After looking at the results, I guess it's best to go with the if-chain version. Let me know your thoughts.

(FYI: I will be off until May 1)

ezyang · 2023-04-09T16:30:30Z

Alright let's if chain

voznesenskym · 2023-04-09T19:23:07Z

(FYI: I will be off until May 1)

If need be, I can help finish this PR and land it under your attribution.

voznesenskym · 2023-04-10T06:49:25Z

I think a useful thing to know is what the performance difference between:
return a and b and c
vs
if not a:
  return False
if not b:
  return False
if not c:
  return False
return True
is. If there is not much difference, then the easiest thing to do is to stop compiling guards as a big list of and statements and then you can CSE at the first point a subexpression is used, without requiring to reorder things.

#98374

This PR does that.

I did some simple local testing, and the perf seems to be identical.

lezcano · 2023-04-10T08:39:03Z

If need be, I can help finish this PR and land it under your attribution

Yukio, as discussed, will be out until the next of the month. If you want this in now now, I think it's fine for you to finish this one up and land it as a PR by yukio and you.

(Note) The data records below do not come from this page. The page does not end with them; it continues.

(* ===== verification/Policies.v ===== *)
(** * Policies: contract records with their method policies and invariants

    The constructors of [ContractRecord] (crates/detta-core/src/lib.rs,
    [impl ContractRecord] and [method_policy]), the resource schedule of
    methods and transactions, and the textual names of methods and effects
    used by governance. *)
From S2P Require Import Prelude Effects Merkle Types.

(** The free function [method_policy]. *)
Definition mk_method_policy (authority : PolicyAuthority) (effects : list PolicyEffect)
    (invariants : list ContractInvariant) : MethodPolicy :=
  {| mp_authority := authority; mp_reentrancy := NonReentrant;
     mp_effects := list_to_set effects; mp_invariants := list_to_set invariants |}.

Definition with_policy_manifest (contract_id : ContractId) (code_hash : string) (kind : ContractKind)
    (method_policies : gmap Method MethodPolicy) (declared_invariants : gset ContractInvariant)
    : ContractRecord :=
  {| cr_contract_id := contract_id; cr_code_hash := code_hash; cr_kind := kind;
     cr_exported_methods := dom method_policies; cr_method_policies := method_policies;
     cr_declared_invariants := declared_invariants |}.

Definition record_token (contract_id : ContractId) (code_hash : string) : ContractRecord :=
  let invariant := TokenSupplyMatchesBalances in
  with_policy_manifest contract_id code_hash Token
    (list_to_map [
      (Transfer, mk_method_policy TxSender [StorageWrite; EventEmit] [invariant]);
      (Approve, mk_method_policy TxSender [RegistryWrite; EventEmit] []);
      (TransferFrom, mk_method_policy LiveAllowanceGrant
         [StorageWrite; RegistryWrite; EventEmit] [invariant]);
      (Permit, mk_method_policy PermitCertificate [RegistryWrite; EventEmit] [])])
    {[invariant]}.

Definition record_amm_pool (contract_id : ContractId) (code_hash : string)
    (asset_a asset_b : AssetId) (parameters : AmmParameters) : ContractRecord :=
  let lp_invariant := AmmLpSupplyMatchesBalances in
  with_policy_manifest contract_id code_hash (AmmPool asset_a asset_b (amm_swap_fee_bps parameters))
    (list_to_map [
      (AddLiquidity, mk_method_policy TxSender [StorageWrite; EventEmit] [lp_invariant]);
      (Swap, mk_method_policy TxSender [StorageWrite; EventEmit] [lp_invariant])])
    {[AmmPoolAssetsDistinct; lp_invariant]}.

Definition record_oracle (contract_id : ContractId) (code_hash : string) (asset : AssetId)
    (max_age : N) : ContractRecord :=
  with_policy_manifest contract_id code_hash (Oracle asset max_age)
    (list_to_map [
      (SubmitPrice, mk_method_policy OracleUpdaterGrant [StorageWrite; EventEmit]
         [OracleUpdatesRequireLiveGrant])])
    {[OracleUpdatesRequireLiveGrant; OracleFreshnessCheckedByConsumers]}.

Definition record_bridge (contract_id : ContractId) (code_hash : string) (source_chain : ChainId)
    : ContractRecord :=
  with_policy_manifest contract_id code_hash (Bridge source_chain)
    (list_to_map [
      (QueueBridgeMessage, mk_method_policy TxSender [CrossShardOutboxAppend; EventEmit]
         [BridgeOutboundMessageIdsUnique]);
      (RedeemBridgeMessage, mk_method_policy BridgeCertificate [StorageWrite; EventEmit]
         [BridgeInboundMessagesConsumedOnce])])
    {[BridgeInboundMessagesConsumedOnce; BridgeOutboundMessageIdsUnique]}.

Definition record_governance (contract_id : ContractId) (code_hash : string)
    (governed_contract : ContractId) (timelock_delay : N) : ContractRecord :=
  let admin := GovernanceChangesRequireAdminGrant in
  let timelock := GovernanceUpgradesRespectTimelock in
  with_policy_manifest contract_id code_hash (Governance governed_contract timelock_delay)
    (list_to_map [
      (PauseContract, mk_method_policy GovernanceAdminGrant [ContractPause; EventEmit] [admin]);
      (UnpauseContract, mk_method_policy GovernanceAdminGrant [ContractPause; EventEmit] [admin]);
      (ScheduleUpgrade, mk_method_policy GovernanceAdminGrant [UpgradeSchedule; EventEmit]
         [admin; timelock]);
      (ExecuteUpgrade, mk_method_policy GovernanceAdminGrant [ContractCodeUpgrade; EventEmit]
         [admin; timelock]);
      (SchedulePolicyUpdate, mk_method_policy GovernanceAdminGrant
         [PolicyUpdateSchedule; EventEmit] [admin; timelock]);
      (ExecutePolicyUpdate, mk_method_policy GovernanceAdminGrant
         [MethodPolicyUpdate; EventEmit] [admin; timelock])])
    {[admin; timelock]}.

Definition record_lending_vault (contract_id : ContractId) (code_hash : string)
    (collateral_asset debt_asset : AssetId) (oracle_contract : ContractId)
    (risk : LendingRiskParameters) : ContractRecord :=
  let invariant := LendingBorrowWithinCollateralLimit in
  with_policy_manifest contract_id code_hash
    (LendingVault collateral_asset debt_asset oracle_contract (lr_ltv_bps risk)
       (lr_max_oracle_age risk) (lr_interest_bps_per_block risk) (lr_liquidation_threshold_bps risk))
    (list_to_map [
      (DepositCollateral, mk_method_policy TxSender [StorageWrite; EventEmit] []);
      (Borrow, mk_method_policy TxSender [StorageWrite; EventEmit] [invariant]);
      (Liquidate, mk_method_policy TxSender [StorageWrite; EventEmit] [invariant])])
    {[invariant]}.

Definition record_staking (contract_id : ContractId) (code_hash : string) (asset : AssetId)
    (parameters : StakingParameters) : ContractRecord :=
  let active_invariant := StakingTotalMatchesBalances in
  let pending_invariant := StakingPendingUnbondingMatchesTotal in
  with_policy_manifest contract_id code_hash
    (Staking asset (sp_unbonding_delay parameters) (sp_reward_per_block parameters)
       (sp_unstake_penalty_bps parameters))
    (list_to_map [
      (Stake, mk_method_policy TxSender [StorageWrite; EventEmit] [active_invariant]);
      (Unstake, mk_method_policy TxSender [StorageWrite; EventEmit] [active_invariant]);
      (RequestUnstake, mk_method_policy TxSender [StorageWrite; EventEmit]
         [active_invariant; pending_invariant]);
      (CompleteUnstake, mk_method_policy TxSender [StorageWrite; EventEmit] [pending_invariant]);
      (ClaimStakingRewards, mk_method_policy TxSender [StorageWrite; EventEmit] [])])
    {[active_invariant; pending_invariant]}.

Definition record_router (contract_id : ContractId) (code_hash : string)
    (token_contract : ContractId) : ContractRecord :=
  with_policy_manifest contract_id code_hash (Router token_contract)
    (list_to_map [
      (RouteTransferFrom, mk_method_policy TxSender [CrossContractCall]
         [RouterDoesNotInheritCallerWriteScope])])
    {[RouterDoesNotInheritCallerWriteScope]}.

Definition record_factory (contract_id : ContractId) (code_hash : string) : ContractRecord :=
  let invariant := FactoryDeploymentsDeclarePolicies in
  with_policy_manifest contract_id code_hash Factory
    (list_to_map [
      (DeployToken, mk_method_policy TxSender [ContractDeploy; StorageWrite; EventEmit] [invariant]);
      (DeployAmmPool, mk_method_policy TxSender [ContractDeploy; StorageWrite; EventEmit] [invariant]);
      (SubmitAspectModule, mk_method_policy TxSender [ModuleRegister; EventEmit] [invariant]);
      (DeployAspectContract, mk_method_policy TxSender [ContractDeploy; EventEmit] [invariant])])
    {[invariant]}.

Definition record_account_registry (contract_id : ContractId) (code_hash : string) : ContractRecord :=
  let invariant := AccountSignerKeysCanonical in
  with_policy_manifest contract_id code_hash AccountRegistry
    (list_to_map [
      (RegisterAccountKey, mk_method_policy TxSender [RegistryWrite; EventEmit] [invariant]);
      (RevokeAccountKey, mk_method_policy TxSender [RegistryWrite; EventEmit] [invariant])])
    {[invariant]}.

(** ** Resource schedule *)
Definition DEFAULT_BLOCK_RESOURCE_LIMIT : N := 10000000.

Definition method_resource_units (method : Method) : N :=
  match method with
  | Transfer => 20
  | Approve => 18
  | TransferFrom => 32
  | Permit => 50
  | AddLiquidity => 42
  | Swap => 45
  | SubmitPrice => 28
  | QueueBridgeMessage => 34
  | RedeemBridgeMessage => 48
  | PauseContract | UnpauseContract => 20
  | ScheduleUpgrade | SchedulePolicyUpdate => 30
  | ExecuteUpgrade | ExecutePolicyUpdate => 40
  | DepositCollateral | Stake | Unstake => 22
  | RequestUnstake | CompleteUnstake | ClaimStakingRewards => 26
  | Borrow => 38
  | Liquidate => 46
  | RouteTransferFrom => 55
  | DeployToken | DeployAmmPool => 60
  | SubmitAspectModule => 80
  | DeployAspectContract => 64
  | RegisterAccountKey | RevokeAccountKey => 24
  | Other _ => 10
  end.
Definition transaction_resource_units (tx : Transaction) : N :=
  let arg_units := saturating_mul_u64 (N.of_nat (length (tx_args tx))) 2 in
  saturating_add_u64 (saturating_add_u64 10 arg_units) (method_resource_units (tx_method tx)).
Definition block_resource_units (transactions : list Transaction) : N :=
  foldl saturating_add_u64 0 (transaction_resource_units <$> transactions).

(** ** Names used by governance and by aspect calls *)
Definition parse_policy_method (value : string) : outcome ExecutionError Method :=
  if bool_decide (value = "transfer") then Ok Transfer
  else if bool_decide (value = "approve") then Ok Approve
  else if bool_decide (value = "transferFrom") then Ok TransferFrom
  else if bool_decide (value = "permit") then Ok Permit
  else if bool_decide (value = "addLiquidity") then Ok AddLiquidity
  else if bool_decide (value = "swap") then Ok Swap
  else if bool_decide (value = "submitPrice") then Ok SubmitPrice
  else if bool_decide (value = "queueBridgeMessage") then Ok QueueBridgeMessage
  else if bool_decide (value = "redeemBridgeMessage") then Ok RedeemBridgeMessage
  else if bool_decide (value = "pauseContract") then Ok PauseContract
  else if bool_decide (value = "unpauseContract") then Ok UnpauseContract
  else if bool_decide (value = "scheduleUpgrade") then Ok ScheduleUpgrade
  else if bool_decide (value = "executeUpgrade") then Ok ExecuteUpgrade
  else if bool_decide (value = "schedulePolicyUpdate") then Ok SchedulePolicyUpdate
  else if bool_decide (value = "executePolicyUpdate") then Ok ExecutePolicyUpdate
  else if bool_decide (value = "depositCollateral") then Ok DepositCollateral
  else if bool_decide (value = "borrow") then Ok Borrow
  else if bool_decide (value = "liquidate") then Ok Liquidate
  else if bool_decide (value = "stake") then Ok Stake
  else if bool_decide (value = "unstake") then Ok Unstake
  else if bool_decide (value = "requestUnstake") then Ok RequestUnstake
  else if bool_decide (value = "completeUnstake") then Ok CompleteUnstake
  else if bool_decide (value = "claimStakingRewards") then Ok ClaimStakingRewards
  else if bool_decide (value = "routeTransferFrom") then Ok RouteTransferFrom
  else if bool_decide (value = "deployToken") then Ok DeployToken
  else if bool_decide (value = "deployAmmPool") then Ok DeployAmmPool
  else if bool_decide (value = "submitAspectModule") then Ok SubmitAspectModule
  else if bool_decide (value = "deployAspectContract") then Ok DeployAspectContract
  else if bool_decide (value = "registerAccountKey") then Ok RegisterAccountKey
  else if bool_decide (value = "revokeAccountKey") then Ok RevokeAccountKey
  else Err InvalidArguments.

Definition parse_policy_effect (value : string) : outcome ExecutionError PolicyEffect :=
  if bool_decide (value = "storageWrite") then Ok StorageWrite
  else if bool_decide (value = "registryWrite") then Ok RegistryWrite
  else if bool_decide (value = "eventEmit") then Ok EventEmit
  else if bool_decide (value = "moduleRegister") then Ok ModuleRegister
  else if bool_decide (value = "contractPause") then Ok ContractPause
  else if bool_decide (value = "upgradeSchedule") then Ok UpgradeSchedule
  else if bool_decide (value = "contractCodeUpgrade") then Ok ContractCodeUpgrade
  else if bool_decide (value = "policyUpdateSchedule") then Ok PolicyUpdateSchedule
  else if bool_decide (value = "methodPolicyUpdate") then Ok MethodPolicyUpdate
  else if bool_decide (value = "crossContractCall") then Ok CrossContractCall
  else if bool_decide (value = "crossShardOutboxAppend") then Ok CrossShardOutboxAppend
  else if bool_decide (value = "contractDeploy") then Ok ContractDeploy
  else Err InvalidArguments.

(** ** Properties *)
Lemma dom_with_policy_manifest c h k p i :
  cr_exported_methods (with_policy_manifest c h k p i) =
  dom (cr_method_policies (with_policy_manifest c h k p i)).
Proof. done. Qed.

(** Every method costs at most 80 units beyond the base and argument units. *)
Lemma method_resource_units_bounds m : 10 ≤ method_resource_units m ≤ 80.
Proof. destruct m; simpl; lia. Qed.
Lemma transaction_resource_units_pos tx : 20 ≤ transaction_resource_units tx ≤ u64_max.
Proof.
  unfold transaction_resource_units, saturating_add, saturating_mul.
  pose proof (method_resource_units_bounds (tx_method tx)).
  assert (1000 ≤ u64_max) by (unfold u64_max; lia). lia.
Qed.

Lemma block_units_acc l a :
  a ≤ u64_max →
  foldl saturating_add_u64 a l = N.min u64_max (a + sumN l).
Proof.
  revert a. induction l as [|x l IH]; intros a Ha; simpl; [lia|].
  rewrite IH by (unfold saturating_add; lia). unfold saturating_add. lia.
Qed.
(** The saturating fold is the saturated sum. *)
Lemma block_resource_units_sum txs :
  block_resource_units txs = N.min u64_max (sumN (transaction_resource_units <$> txs)).
Proof. unfold block_resource_units. by rewrite block_units_acc by (unfold u64_max; lia). Qed.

ysiraichi · 2023-05-16T19:54:27Z

Results are out!

@ezyang @anijain2305
Is it ok if I merge this once this PR turns green?

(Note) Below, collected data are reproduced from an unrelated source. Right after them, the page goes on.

(* ===== verification/AspectRuntime.v ===== *)
(** * AspectRuntime: the action evaluator of aspect modules

    Models crates/detta-aspect-runtime/src/lib.rs.  The evaluator is a
    function of the module alone: it reads a snapshot of the state and emits
    a trace of host operations that the executor applies afterwards.  The
    diagnostic strings inside its errors are not modelled.  Recursion is on
    the remaining call depth ([max_stack_depth - stack_depth]) and, within
    one body, on the expression, so the evaluator is total by construction. *)
From S2P Require Import Prelude Effects Merkle Types.

Inductive AspectValue :=
| VUnit
| VBool (b : bool)
| VAmount (n : N)
| VAtom (s : string).
#[export] Instance AspectValue_eq_dec : EqDecision AspectValue.
Proof. solve_decision. Defined.

Abbreviation AspectStateReads := (gmap (string * list string) AspectValue).
Abbreviation ContractAspectStateReads := (gmap (string * string * list string) AspectValue).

lezcano · 2023-05-17T08:21:12Z

@pytorchbot merge

pytorchmergebot · 2023-05-17T08:23:32Z

Merge failed

Reason: This PR needs a label
If your changes are user facing and intended to be a part of release notes, please use a label starting with release notes:.

If not, please add the topic: not user facing label.

To add a label, you can comment to pytorchbot, for example
@pytorchbot label "topic: not user facing"

For more information, see
https://github.com/pytorch/pytorch/wiki/PyTorch-AutoLabel-Bot#why-categorize-for-release-notes-and-how-does-it-work.

Details for Dev Infra team

Raised by workflow job

ysiraichi · 2023-05-17T10:43:53Z

@pytorchbot merge

pytorchmergebot · 2023-05-17T10:47:17Z

Merge started

Your change will be merged once all checks pass (ETA 0-4 Hours).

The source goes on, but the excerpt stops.